Number of Missions: 46 or 47
Description of Missions:
Based at Nadzab: New Guinea, missions to Admiralty Islands, Gilbert Islands. Bombed Wewak. Based at Owi Island and Clark Field: flew the first daylight raid of the Phillippines (Sep. 1st). Bombed Balakapapin, Borneo. Bombed Hong Kong, Canton, Shanghai, Formosa (now called Taiwan). On a raid to Borneo, we thought we had to ditch the plane because of a gas leak... radio operator radioed to PB2Y code name Donald Duck", we were ordered to prepare for ditching by pilot, but with repairs being made on board, we were able to minimize the leaking of the gasoline so went for it back to base and made it safe with one engine feathered (the #3 engine, the one that controls hydraulics) with just enough brake to land and the accumulators empty. The putt-putt engine (the aux, engine under the flight deck) wouldn't start. We had the speed but no brakes---hit a jeep. The poor man in the jeep didn't die, but his leg was messed up very badly. I remember one 14 hour mission with no bomb load, just looking for the Japanese Navy--our bombers were used as re-con planes. Had to use 3100 gallons of gasoline (auxiliary tanks in the bomb bays). Never found them...
Most poignant, sad or touching memory of the war:
When I first saw the dead Japanese soldiers, the reality of death hit me, when the horrors of war became real. Seeing a B-24 blow up in front of our plane when it was trying to take off...
Funniest or most fun memory of the war:
Playing poker with the guys, reading old books.. the camaraderie... using the belly tanks from P-38s as boats... seeing old movies once in a while ( remember seeing, I think, Gary Cooper's "Keys to the Kingdom" over there). When the Japanese Betty Bombers came over in the middle of the night and bombed Owi Island and hearing the whole island cheer when the P-61 night fighters shot them down.
Any odd or strange memories from the war:
None that I remember.
Most heroic thing I saw or did:
How the crew pulled together to stop the gas leak in that mission mentioned above!

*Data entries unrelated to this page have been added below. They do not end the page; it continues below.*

(* ===== verification/RaftEvents.v ===== *)
(** * What a step does to a log, a commit index and the calls

    [log_event] sorts the critical sections of a peer by what they do to its
    log, its commit index and its match indices: nothing, a restart, a
    candidacy, a won election, a command of [Start], an accepted AppendEntries
    request, a counted acknowledgement.  [step_calls] and [step_threads] say
    where the calls and the vote goroutines of a world come from. *)
From S2P Require Import Prelude RaftNode RaftLog RaftInv RaftEvolve RaftSystem RaftSafety RaftHistory RaftReplication RaftElection.

Section events.
Context {Cmd : Type} `{!Gob Cmd, !GobOk Cmd}.
Implicit Types (rf : Raft Cmd) (w : world Cmd) (args : AppendEntriesArgs Cmd).

(** ** Critical sections *)

Definition steady rf rf' : Prop :=
  rf.(term) ≤ rf'.(term) ∧
  (rf'.(rstate) ≠ follower → rf'.(rstate) = rf.(rstate) ∧ rf'.(term) = rf.(term)).

Definition kept rf rf' : Prop :=
  rf'.(log) = rf.(log) ∧ rf'.(commitIndex) = rf.(commitIndex) ∧
  (rf'.(rstate) = leader → rf'.(matchIndex) = rf.(matchIndex)).

Inductive log_event (arrives : AppendEntriesArgs Cmd → Prop)
    (answers : Z → Z → AppendEntriesArgs Cmd → AppendEntriesReply → Prop) rf rf' : Prop :=
| LE_steady : steady rf rf' → kept rf rf' → log_event arrives answers rf rf'
| LE_restart : rf'.(term) = rf.(term) → rf'.(rstate) = follower → rf'.(log) = rf.(log) →
    rf'.(commitIndex) = 0 → log_event arrives answers rf rf'
| LE_campaign : rf'.(term) = rf.(term) + 1 → rf'.(rstate) = candidate → kept rf rf' →
    log_event arrives answers rf rf'
| LE_won : rf'.(rstate) = leader →
    rf'.(term) = rf.(term) + 1 ∨ rf'.(term) = rf.(term) ∧ rf.(rstate) = candidate →
    rf'.(log) = rf.(log) → rf'.(commitIndex) = rf.(commitIndex) →
    rf'.(matchIndex) = <[Z.to_nat rf.(me) := lastLogIndexLocked rf]> (replicate (length rf.(peers)) 0) →
    log_event arrives answers rf rf'
| LE_start command : rf'.(term) = rf.(term) → rf.(rstate) = leader → rf'.(rstate) = leader →
    rf'.(log) = rf.(log) ++ [mkEntry rf.(term) (Some command)] → rf'.(commitIndex) = rf.(commitIndex) →
    rf'.(matchIndex) = <[Z.to_nat rf.(me) := lastLogIndexLocked rf']> rf.(matchIndex) →
    log_event arrives answers rf rf'
| LE_accept args : arrives args → rf.(term) ≤ args.(aeTerm) → rf'.(term) = args.(aeTerm) →
    rf'.(rstate) = follower → consistent args rf →
    rf'.(log) = merged (Z.to_nat (args.(aePrevLogIndex) + 1)) args.(aeEntries) rf.(log) →
    rf'.(commitIndex) = (if decide (args.(aeLeaderCommit) > rf.(commitIndex))
                         then Z.min args.(aeLeaderCommit) (lastLogIndexLocked rf')
                         else rf.(commitIndex)) →
    log_event arrives answers rf rf'
| LE_acked p args r : answers p rf.(term) args r → r.(aerSuccess) = true →
    rf.(rstate) = leader → rf'.(rstate) = leader → rf'.(term) = rf.(term) → rf'.(log) = rf.(log) →
    rf'.(matchIndex) = rf.(matchIndex) ∨
      0 ≤ p ∧ rf'.(matchIndex) = <[Z.to_nat p := args.(aePrevLogIndex) + len args.(aeEntries)]> rf.(matchIndex) →
    rf'.(commitIndex) = rf.(commitIndex) ∨ committable rf' rf'.(commitIndex) →
    log_event arrives answers rf rf'.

Where I was and how I celebrated when I learned the war was over:
I was on an R&R at Santa Anna Army Air Force Hospital in California, ready to go back over and make the transition back to B-17s. That was the rumor, anway. But, the bombs were dropped in Japan and we were informed that it was all over---there was booze and food 24 hours a day at that hospital.
How having gone to war has affected me, what comes to mind when I think of the war:
First thing I did when I got home, was a few buddies and I went looking for girls! We were all treated like kings when we got home, like we were something special. The war made me more patriotic, in a way, more appreciative of my country.
To future generations:
This country is worth fighting for. We have so many freedoms, though they are being eroded more and more each day.